Did you use to read Rekombinant?
“I don’t believe in long speeches, made by the patriarch sitting in his chair, perhaps because long speeches don’t suit me.” Federico has two daughters, aged five and six, his gagne (little girls in the Turin dialect). He has a few questions in mind on how to educate young people to use digital tools. “We call them digital natives, but being able to use an iPad doesn’t mean you know what technology is. I think there isn’t much awareness, even more so among people my age, as they’re convinced they know because they spend all day on Facebook”. We talk about Coder Dojo, but I can sense him shaking his head “Why? Why should coding be more important to a child than being able to play a musical instrument well?”. We keep on talking, he thinks back about himself, as an adolescent and about how his gagne’s adolescence might be.
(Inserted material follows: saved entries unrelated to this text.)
(* ===== verification/Freeze.v ===== *)
(** * Freezing a reviewed plan

    A preview that is complete or conditional passes every check that the
    captured plan document goes through: [freeze] fails only for a stale
    revision or a preview without a usable plan. *)

From stdpp Require Import relations.
From S2P Require Import Prelude Model Reach Graph GraphOrder GraphValid State Action Contract.
From S2P Require Import ContractProps Logical Evidence Prerequisites Effects Report PlanOrder.
From S2P Require Import Compose ComposeProps ComposeKeeps Simulate SimulateProps Wire Observation.
From S2P Require Import Correlate Draft Build BuildProps PreviewProps Session.
From S2P Require Import SessionProps.
From S2P Require Import Documents DocumentProps Execution.

Implicit Types (plan : ExecutionPlan) (ds : list ActionDependency).

(** ** A prediction meets itself as the goal *)

Lemma topology_matches_refl g : topology_matches g g = true.
Proof.
  unfold topology_matches. rewrite !Nat.eqb_refl, !andb_true_l, !andb_true_r, !andb_true_iff.
  split_and!; [apply forallb_elem..].
  - intros [id n] Hn%elem_of_map_to_list. unfold kind_of, Graph.node. rewrite Hn. simpl.
    by apply bool_decide_eq_true.
  - intros d Hd. by apply contains_true.
  - intros r Hr. by apply contains_true.
Qed.

Lemma compare_graph_refl g : compare_graph g g = GoalStatus.Satisfied.
Proof.
  unfold compare_graph. rewrite topology_matches_refl. cbn [negb].
  replace (try_fold _ false _) with (Ok (E:=GoalStatus) false); [done|]. symmetry.
  destruct (try_fold_total (compare_size g) (λ _ r, r = false) false (map_to_list g.(NodeGraph.nodes)))
    as (r & Hr & ->); [done| |done].
  intros pre [id n] post r Heq ->. exists false. split; [|done]. unfold compare_size. cbn [fst snd].
  destruct (NodeSpec.size (Node.kind n)) as [size|] eqn:Hs; [|done].
  assert ((id, n) ∈ map_to_list g.(NodeGraph.nodes)) as Hn%elem_of_map_to_list
    by (rewrite Heq; apply elem_of_mid).
  unfold known_size, Graph.node. rewrite Hn, Hs. by destruct (decide _).
Qed.

Lemma mount_present_elem mounts m : m ∈ mounts → mount_present mounts m = true.
Proof.
  intros Hm. apply existsb_elem. exists m. split; [done|]. by rewrite !bool_decide_eq_true_2.
Qed.

Lemma compare_goal_refl desired evidence :
  find_first goal_violated (compare_goal desired evidence desired) = None.
Proof.
  apply find_first_None. intros c. unfold compare_goal.
  rewrite !elem_of_app, !list_elem_of_singleton, !list_elem_of_fmap.
  intros [->|[(m & -> & Hm)|[(m & -> & Hm)| ->]]]; unfold goal_violated; cbn [GoalCheck.status].
  - by rewrite compare_graph_refl.
  - unfold runtime_mount_check. by rewrite mount_present_elem.
  - unfold persistent_mount_check. by rewrite mount_present_elem.
  - by destruct (DesiredState.boot desired).
Qed.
What will it mean to arrive at the threshold of adult age with a photographic record of one’s own adolescent experiences on the social networks?

 

A piece of advice to a student
“My suggestion is to understand well what type of life you want to lead. Before your job, the type of career or profession, before knowing how much you want to earn, you should make the effort to really understand what that type of life implies. During job interviews I always say: you know, we work weekends here; when your friends invite you to a wedding you’re at the match; no way you can go on holiday in August. I often find myself faced with young women and men, in their late twenties, who open their eyes wide. It’s a shame, because they put a lot of the enthusiasm people have at that age into something that, perhaps, doesn’t belong to them. There’s something else as well: jobs change, and it’s weird to see so many young people drawn towards five or six professions that have been around for 50 years. New opportunities exist, you need to be brave and go and look for them. At times you end up down a funnel. Less than 10 years ago, my job didn’t even exist”.